Lemma lru_slot_spec c S :
  cache_shape c → recency c None S → cache_lru_slot c = Some (default (-1) (last S)).
Proof.
  intros Hsh HS. unfold cache_lru_slot. pose proof (cs_cap _ Hsh) as Hcap.
  loop_inv (λ k '(v, o), v = -1 ∧ (∀ j, j ∈ S → k ≤ j) ∨
    v ∈ S ∧ o = stamp c v ∧ ∀ j, j ∈ S → j < k → stamp c v ≤ stamp c j) as ([v o] & -> & H).
  - left. split; [done|]. intros j (Hj & _)%(rc_slots _ _ _ HS). lia.
  - intros k [v o] Hk H. rewrite (entry_at c Hsh) by lia. rewrite obind_Some. eexists. split; [done|].
    assert (k ∈ S ↔ ce_valid (entry c k) = true) as Hin by (rewrite (rc_slots _ _ _ HS); naive_solver lia).
    destruct (ce_valid (entry c k)) eqn:Ev; cbn [negb].
    + assert (k ∈ S) as HkS by (by apply Hin). fold (stamp c k).
      destruct H as [[-> H]|(Hv & -> & H)].
      * change (-1 <? 0) with true. cbn [orb]. right. split; [done|]. split; [done|]. intros j Hj Hjk.
        specialize (H j Hj). assert (j = k) as -> by lia. lia.
      * pose proof Hv as (Hvr & _)%(rc_slots _ _ _ HS). rewrite (proj2 (Z.ltb_ge v 0)) by lia. cbn [orb].
        destruct (Z.ltb_spec (stamp c k) (stamp c v)).
        -- right. split; [done|]. split; [done|]. intros j Hj Hjk. destruct (decide (j = k)) as [->|]; [lia|].
           specialize (H j Hj ltac:(lia)). lia.
        -- right. split; [done|]. split; [done|]. intros j Hj Hjk. destruct (decide (j = k)) as [->|]; [lia|].
           apply H; [done|lia].
    + assert (k ∉ S) as HkS by (rewrite Hin; done). destruct H as [[-> H]|(Hv & -> & H)].
      * left. split; [done|]. intros j Hj. specialize (H j Hj). assert (j ≠ k) by congruence. lia.
      * right. split; [done|]. split; [done|]. intros j Hj Hjk. apply H; [done|]. assert (j ≠ k) by congruence. lia.
  - rewrite obind_Some. f_equal. rewrite Z.add_0_l, Z2Nat.id in H by lia.
    destruct (last S) as [l|] eqn:El; cbn [default].
    + pose proof El as HlS%last_Some_elem_of. pose proof HlS as (Hlr & _)%(rc_slots _ _ _ HS).
      destruct H as [[-> H]|(Hv & -> & H)]; [specialize (H l HlS); lia|].
      destruct (last_oldest c S l v HS El Hv) as [|Hlt]; [done|]. specialize (H l HlS ltac:(lia)). lia.
    + apply last_None in El as ->. destruct H as [[-> _]|(Hv & _)]; [done|]. by apply not_elem_of_nil in Hv.
Qed.
(* ===== verification/Dhcpcli.v ===== *)
(** The DHCP client (src/Drivers/dhcpcli/dhcpcli.c, dhcpcli.h): the state machine
    DISCOVER, OFFER, REQUEST, ACK and RELEASE over a UDP transmit hook.

    A message is bytes with the layout of [dhcp_message_t], a packed structure
    on a little-endian machine; [dhcp_put_ip] and [dhcp_get_ip] copy the bytes of
    an address, which keeps its network order.  The byte-order and field helpers
    are those of [Tcpcore], which dhcpcli.c defines again.  A pointer to a reply
    is the list of the bytes behind it, so that reading past the packet is
    undefined behaviour.  The hook is interpreted by a section variable on a
    world [W]; a hook that re-enters the client is outside the model. *)
From S2P Require Import Prelude Tcpcore.

(** ** Constants *)
Definition DHCP_OK : Z := 0x00000000.
Definition DHCP_ERR_PARAM : Z := 0x00000001.
Definition DHCP_ERR_NOT_READY : Z := 0x00000002.
Definition DHCP_ERR_STATE : Z := 0x00000003.
Definition DHCP_ERR_BAD_PACKET : Z := 0x00000004.
Definition DHCP_ERR_NAK : Z := 0x00000005.

Inductive dhcp_state_t :=
  | DHCP_STATE_IDLE
  | DHCP_STATE_SELECTING
  | DHCP_STATE_REQUESTING
  | DHCP_STATE_BOUND
  | DHCP_STATE_RENEWING
  | DHCP_STATE_RELEASING.
#[export] Instance dhcp_state_eq_dec : EqDecision dhcp_state_t.
Proof. solve_decision. Defined.

Definition DHCP_SERVER_PORT : Z := 67.
Definition DHCP_CLIENT_PORT : Z := 68.
Definition DHCP_MAX_MESSAGE : Z := 576.
Definition DHCP_MIN_MESSAGE : Z := 300.
Definition DHCP_MAGIC_COOKIE : Z := 0x63825363.
Definition DHCP_FLAG_BROADCAST : Z := 0x8000.
Definition DHCP_IP_ANY : Z := 0x00000000.
Definition DHCP_IP_BROADCAST : Z := 0xFFFFFFFF.

Definition DHCPDISCOVER : Z := 1.
Definition DHCPOFFER : Z := 2.
Definition DHCPREQUEST : Z := 3.
Definition DHCPACK : Z := 5.
Definition DHCPNAK : Z := 6.
Definition DHCPRELEASE : Z := 7.

Definition DHCP_OPT_PAD : Z := 0.
Definition DHCP_OPT_SUBNET : Z := 1.
Definition DHCP_OPT_ROUTER : Z := 3.
Definition DHCP_OPT_DNS : Z := 6.
Definition DHCP_OPT_REQUESTED : Z := 50.
Definition DHCP_OPT_LEASE_TIME : Z := 51.
Definition DHCP_OPT_MSG_TYPE : Z := 53.
Definition DHCP_OPT_SERVER_ID : Z := 54.
Definition DHCP_OPT_PARAM_LIST : Z := 55.
Definition DHCP_OPT_END : Z := 255.

(** Offsets in [dhcp_message_t], and [sizeof(m->options)]. *)
Definition off_xid : Z := 4.
Definition off_flags : Z := 10.
Definition off_ciaddr : Z := 12.
Definition off_yiaddr : Z := 16.
Definition off_siaddr : Z := 20.
Definition off_chaddr : Z := 28.
Definition off_magic : Z := 236.
Definition off_options : Z := 240.
Definition sizeof_options : Z := 312.

(** ** Data *)
Record dhcp_client_t := mk_dhcp {
  dc_state : dhcp_state_t;
  dc_initialized : bool;
  dc_mac : list Z;                       (* [6] *)
  dc_xid : Z;
  dc_client_ip : Z;
  dc_offered_ip : Z;
  dc_server_ip : Z;
  dc_netmask : Z;
  dc_router : Z;
  dc_dns : Z;
  dc_lease_seconds : Z;
  dc_lease_remaining : Z;
  dc_seed : Z;
  dc_udp_tx : Z;                         (* function pointer, 0 is NULL *)
  dc_udp_arg : Z;
  dc_scratch : list Z                    (* [DHCP_MAX_MESSAGE] *)
}.
#[export] Instance eta_dhcp : Eta dhcp_client_t := λ c,
  mk_dhcp (dc_state c) (dc_initialized c) (dc_mac c) (dc_xid c) (dc_client_ip c) (dc_offered_ip c)
    (dc_server_ip c) (dc_netmask c) (dc_router c) (dc_dns c) (dc_lease_seconds c)
    (dc_lease_remaining c) (dc_seed c) (dc_udp_tx c) (dc_udp_arg c) (dc_scratch c).

Definition zero_dhcp : dhcp_client_t :=
  mk_dhcp DHCP_STATE_IDLE false (replicate 6 0) 0 0 0 0 0 0 0 0 0 0 0 0
    (replicate (Z.to_nat DHCP_MAX_MESSAGE) 0).

(** ** Addresses in a message *)

Definition dhcp_put_ip (dst : list Z) (off ip : Z) : option (list Z) := put_field 4 dst off ip.
Definition dhcp_get_ip (src : list Z) (off : Z) : option Z := get_field 4 src off.

(** ** Transaction identifiers *)

(** The new seed and the identifier. *)
Definition dhcp_next_xid (cli : dhcp_client_t) : option (dhcp_client_t * Z) :=
  let seed := u32 (u32 (dc_seed cli * 1103515245) + 12345) in
  b ← aget (dc_mac cli) 5;
  Some (cli <| dc_seed := seed |>, Z.lxor (Z.shiftr seed 8) b).

(** ** Message construction *)

(** [m->options[opt++] = v] *)
Definition put_opt (so : list Z * Z) (v : Z) : option (list Z * Z) :=
  buf ← aset so.1 (off_options + so.2) v; Some (buf, so.2 + 1).

(** [dhcp_put_ip(&m->options[opt], ip); opt += 4] *)
Definition put_opt_ip (so : list Z * Z) (ip : Z) : option (list Z * Z) :=
  buf ← dhcp_put_ip so.1 (off_options + so.2) ip; Some (buf, so.2 + 4).

(** The fixed part of the message. *)
Definition put_bootp (cli : dhcp_client_t) (msg_type : Z) : option (list Z) :=
  let m := replicate (length (dc_scratch cli)) 0 in
  m ← aset m 0 1;
  m ← aset m 1 1;
  m ← aset m 2 6;
  m ← aset m 3 0;
  m ← put_field 4 m off_xid (ow_bswap32 (dc_xid cli));
  m ← put_field 2 m 8 0;
  m ← put_field 2 m off_flags (ow_bswap16 DHCP_FLAG_BROADCAST);
  m ← put_field 4 m off_ciaddr (if msg_type =? DHCPRELEASE then dc_client_ip cli else 0);
  m ← put_field 4 m off_yiaddr 0;
  m ← put_field 4 m off_siaddr 0;
  m ← put_field 4 m 24 0;
  m ← copy_at 6 (dc_mac cli) 0 m off_chaddr;
  put_field 4 m off_magic (ow_bswap32 DHCP_MAGIC_COOKIE).

(** An option that holds an address. *)
Definition put_ip_opt (so : list Z * Z) (code ip : Z) : option (list Z * Z) :=
  so ← put_opt so code; so ← put_opt so 4; put_opt_ip so ip.

Definition dhcp_build (cli : dhcp_client_t) (msg_type requested_ip server_id : Z)
    : option (dhcp_client_t * Z) :=
  m ← put_bootp cli msg_type;
  so ← put_opt (m, 0) DHCP_OPT_MSG_TYPE;
  so ← put_opt so 1;
  so ← put_opt so msg_type;
  so ← (if negb (requested_ip =? DHCP_IP_ANY) then put_ip_opt so DHCP_OPT_REQUESTED requested_ip
        else Some so);
  so ← (if negb (server_id =? DHCP_IP_ANY) then put_ip_opt so DHCP_OPT_SERVER_ID server_id
        else Some so);
  so ← (if negb (msg_type =? DHCPRELEASE) then
          so ← put_opt so DHCP_OPT_PARAM_LIST;
          so ← put_opt so 3;
          so ← put_opt so DHCP_OPT_SUBNET;
          so ← put_opt so DHCP_OPT_ROUTER;
          put_opt so DHCP_OPT_DNS
        else Some so);
  '(m, opt) ← put_opt so DHCP_OPT_END;
  let total := off_options + opt in
  Some (cli <| dc_scratch := m |>, if total <? DHCP_MIN_MESSAGE then DHCP_MIN_MESSAGE else total).

(** ** Reply parsing *)

(** The [switch] on the code of an option of [olen] bytes at [i]. *)
Definition dhcp_option (pkt : list Z) (code olen i : Z) (st : dhcp_client_t * Z * bool)
    : option (dhcp_client_t * Z * bool) :=
  let '(cli, type, has) := st in
  let get_ip := dhcp_get_ip pkt (off_options + i) in
  if code =? DHCP_OPT_MSG_TYPE then
    if 1 <=? olen then t ← aget pkt (off_options + i); Some (cli, t, has) else Some st
  else if code =? DHCP_OPT_SUBNET then
    if 4 <=? olen then ip ← get_ip; Some (cli <| dc_netmask := ip |>, type, has) else Some st
  else if code =? DHCP_OPT_ROUTER then
    if 4 <=? olen then ip ← get_ip; Some (cli <| dc_router := ip |>, type, has) else Some st
  else if code =? DHCP_OPT_DNS then
    if 4 <=? olen then ip ← get_ip; Some (cli <| dc_dns := ip |>, type, has) else Some st
  else if code =? DHCP_OPT_LEASE_TIME then
    if 4 <=? olen then ip ← get_ip; Some (cli <| dc_lease_seconds := ow_bswap32 ip |>, type, has)
    else Some st
  else if code =? DHCP_OPT_SERVER_ID then
    if 4 <=? olen then ip ← get_ip; Some (cli <| dc_server_ip := ip |>, type, true) else Some st
  else Some st.

(** The loop over the options from offset [i] on; every round moves on by at
    least one byte. *)
Fixpoint options_loop (fuel : nat) (pkt : list Z) (i : Z) (st : dhcp_client_t * Z * bool)
    : option (dhcp_client_t * Z * bool) :=
  match fuel with
  | O => None
  | S fuel =>
      if i <? sizeof_options then
        code ← aget pkt (off_options + i);
        let i := i + 1 in
        if code =? DHCP_OPT_PAD then options_loop fuel pkt i st
        else if code =? DHCP_OPT_END then Some st
        else if sizeof_options <=? i then Some st
        else
          olen ← aget pkt (off_options + i);
          let i := i + 1 in
          if sizeof_options <? i + olen then Some st
          else
            st ← dhcp_option pkt code olen i st;
            options_loop fuel pkt (i + olen) st
      else Some st
  end.

(** The client, the message type and [*has_server_id]. *)
Definition dhcp_parse_options (cli : dhcp_client_t) (pkt : list Z) : option (dhcp_client_t * Z * bool) :=
  options_loop (Z.to_nat (sizeof_options + 1)) pkt 0 (cli, 0, false).

(** ** Operations *)

Definition dhcp_init (cli : ptr dhcp_client_t) (mac : ptr (list Z)) (tx arg : Z)
    : option (ptr dhcp_client_t * Z) :=
  match cli, mac with
  | Some _, Some mac =>
      if tx =? 0 then Some (cli, DHCP_ERR_PARAM)
      else
        m ← copy_bytes 6 mac (dc_mac zero_dhcp);
        b ← aget mac 3;
        Some (Some (zero_dhcp <| dc_mac := m |> <| dc_udp_tx := tx |> <| dc_udp_arg := arg |>
                      <| dc_seed := Z.lxor 0x2545F491 b |> <| dc_state := DHCP_STATE_IDLE |>
                      <| dc_initialized := true |>), DHCP_OK)
  | _, _ => Some (cli, DHCP_ERR_PARAM)
  end.

(** No lease: the fields that a release and a refusal reset. *)
Definition drop_lease (cli : dhcp_client_t) : dhcp_client_t :=
  cli <| dc_state := DHCP_STATE_IDLE |> <| dc_client_ip := DHCP_IP_ANY |>
      <| dc_offered_ip := DHCP_IP_ANY |> <| dc_server_ip := DHCP_IP_ANY |>
      <| dc_netmask := DHCP_IP_ANY |> <| dc_router := DHCP_IP_ANY |> <| dc_dns := DHCP_IP_ANY |>
      <| dc_lease_seconds := 0 |> <| dc_lease_remaining := 0 |>.

Section dhcp.
Context {W : Type}.
(** [udp_tx(arg, src_ip, src_port, dst_ip, dst_port, payload)] *)
Context (call_udp_tx : Z → Z → Z → Z → Z → Z → list Z → W → W * Z).

Definition udp_tx (cli : dhcp_client_t) (src_ip dst_ip len : Z) (w : W) : option (W * Z) :=
  p ← aslice (dc_scratch cli) 0 len;
  Some (call_udp_tx (dc_udp_tx cli) (dc_udp_arg cli) src_ip DHCP_CLIENT_PORT dst_ip DHCP_SERVER_PORT p w).

Definition dhcp_discover (cli : ptr dhcp_client_t) (w : W) : option (W * ptr dhcp_client_t * Z) :=
  match cli with
  | None => Some (w, cli, DHCP_ERR_PARAM)
  | Some c =>
      if negb (dc_initialized c) then Some (w, cli, DHCP_ERR_NOT_READY)
      else
        '(c, xid) ← dhcp_next_xid c;
        let c := c <| dc_xid := xid |> <| dc_offered_ip := DHCP_IP_ANY |>
                   <| dc_server_ip := DHCP_IP_ANY |> in
        '(c, len) ← dhcp_build c DHCPDISCOVER DHCP_IP_ANY DHCP_IP_ANY;
        let c := c <| dc_state := DHCP_STATE_SELECTING |> in
        '(w, rc) ← udp_tx c DHCP_IP_ANY DHCP_IP_BROADCAST len w;
        Some (w, Some c, rc)
  end.

Definition dhcp_request (cli : ptr dhcp_client_t) (w : W) : option (W * ptr dhcp_client_t * Z) :=
  match cli with
  | None => Some (w, cli, DHCP_ERR_PARAM)
  | Some c =>
      if negb (dc_initialized c) then Some (w, cli, DHCP_ERR_NOT_READY)
      else if negb (bool_decide (dc_state c = DHCP_STATE_SELECTING)) ||
              (dc_offered_ip c =? DHCP_IP_ANY) || (dc_server_ip c =? DHCP_IP_ANY)
      then Some (w, cli, DHCP_ERR_STATE)
      else
        '(c, len) ← dhcp_build c DHCPREQUEST (dc_offered_ip c) (dc_server_ip c);
        let c := c <| dc_state := DHCP_STATE_REQUESTING |> in
        '(w, rc) ← udp_tx c DHCP_IP_ANY DHCP_IP_BROADCAST len w;
        Some (w, Some c, rc)
  end.

(** [cli->state == BOUND || cli->state == RENEWING] *)
Definition leased (c : dhcp_client_t) : bool :=
  bool_decide (dc_state c = DHCP_STATE_BOUND) || bool_decide (dc_state c = DHCP_STATE_RENEWING).

Definition dhcp_release (cli : ptr dhcp_client_t) (w : W) : option (W * ptr dhcp_client_t * Z) :=
  match cli with
  | None => Some (w, cli, DHCP_ERR_PARAM)
  | Some c =>
      if negb (dc_initialized c) then Some (w, cli, DHCP_ERR_NOT_READY)
      else if negb (leased c) then Some (w, cli, DHCP_ERR_STATE)
      else
        '(c, len) ← dhcp_build c DHCPRELEASE DHCP_IP_ANY (dc_server_ip c);
        let c := c <| dc_state := DHCP_STATE_RELEASING |> in
        '(w, rc) ← udp_tx c (dc_client_ip c) (dc_server_ip c) len w;
        Some (w, Some (drop_lease c), rc)
  end.
End dhcp.

(** The [switch] on the message type of a reply that was accepted. *)
Definition dhcp_reply (c : dhcp_client_t) (pkt : list Z) (type : Z) (has_server_id : bool)
    : option (dhcp_client_t * Z) :=
  if type =? DHCPOFFER then
    if negb (bool_decide (dc_state c = DHCP_STATE_SELECTING)) then Some (c, DHCP_ERR_STATE)
    else
      yiaddr ← get_field 4 pkt off_yiaddr;
      let c := c <| dc_offered_ip := yiaddr |> in
      if negb has_server_id then
        siaddr ← get_field 4 pkt off_siaddr; Some (c <| dc_server_ip := siaddr |>, DHCP_OK)
      else Some (c, DHCP_OK)
  else if type =? DHCPACK then
    if negb (bool_decide (dc_state c = DHCP_STATE_REQUESTING)) &&
       negb (bool_decide (dc_state c = DHCP_STATE_RENEWING))
    then Some (c, DHCP_ERR_STATE)
    else
      yiaddr ← get_field 4 pkt off_yiaddr;
      let c := c <| dc_client_ip := yiaddr |> in
      let c := if dc_lease_seconds c =? 0 then c <| dc_lease_seconds := 3600 |> else c in
      Some (c <| dc_lease_remaining := dc_lease_seconds c |> <| dc_state := DHCP_STATE_BOUND |>, DHCP_OK)
  else if type =? DHCPNAK then Some (drop_lease c, DHCP_ERR_NAK)
  else Some (c, DHCP_ERR_BAD_PACKET).

Definition dhcp_input (cli : ptr dhcp_client_t) (packet : ptr (list Z)) (len : Z)
    : option (ptr dhcp_client_t * Z) :=
  match cli, packet with
  | Some c, Some m =>
      if negb (dc_initialized c) then Some (cli, DHCP_ERR_NOT_READY)
      else if len <? DHCP_MIN_MESSAGE then Some (cli, DHCP_ERR_BAD_PACKET)
      else
        op ← aget m 0;
        if negb (op =? 2) then Some (cli, DHCP_ERR_BAD_PACKET)
        else
          magic ← get_field 4 m off_magic;
          if negb (ow_bswap32 magic =? DHCP_MAGIC_COOKIE) then Some (cli, DHCP_ERR_BAD_PACKET)
          else
            xid ← get_field 4 m off_xid;
            if negb (ow_bswap32 xid =? dc_xid c) then Some (cli, DHCP_ERR_BAD_PACKET)
            else
              h0 ← aget m off_chaddr; h1 ← aget m (off_chaddr + 1); h2 ← aget m (off_chaddr + 2);
              m0 ← aget (dc_mac c) 0; m1 ← aget (dc_mac c) 1; m2 ← aget (dc_mac c) 2;
              if negb (h0 =? m0) || negb (h1 =? m1) || negb (h2 =? m2)
              then Some (cli, DHCP_ERR_BAD_PACKET)
              else
                '(c, type, has_server_id) ← dhcp_parse_options c m;
                '(c, rc) ← dhcp_reply c m type has_server_id;
                Some (Some c, rc)
  | _, _ => Some (cli, DHCP_ERR_PARAM)
  end.

Definition dhcp_tick (cli : ptr dhcp_client_t) (elapsed_seconds : Z) : ptr dhcp_client_t * Z :=
  match cli with
  | None => (cli, DHCP_ERR_PARAM)
  | Some c =>
      if negb (dc_initialized c) then (cli, DHCP_ERR_NOT_READY)
      else if negb (leased c) then (cli, DHCP_OK)
      else if dc_lease_remaining c <=? elapsed_seconds then
        (Some (c <| dc_lease_remaining := 0 |> <| dc_client_ip := DHCP_IP_ANY |>
                 <| dc_netmask := DHCP_IP_ANY |> <| dc_router := DHCP_IP_ANY |>
                 <| dc_dns := DHCP_IP_ANY |> <| dc_state := DHCP_STATE_IDLE |>), DHCP_OK)
      else (Some (c <| dc_lease_remaining := u32 (dc_lease_remaining c - elapsed_seconds) |>), DHCP_OK)
  end.

Definition dhcp_state (cli : ptr dhcp_client_t) : dhcp_state_t :=
  match cli with None => DHCP_STATE_IDLE | Some c => dc_state c end.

#####

> WHAT NEEDS TO BE DONE
Copy from the entries above each line in which the string "stamp" can be found.

> ANSWER BOX
    v ∈ S ∧ o = stamp c v ∧ ∀ j, j ∈ S → j < k → stamp c v ≤ stamp c j) as ([v o] & -> & H).
    + assert (k ∈ S) as HkS by (by apply Hin). fold (stamp c k).
        destruct (Z.ltb_spec (stamp c k) (stamp c v)).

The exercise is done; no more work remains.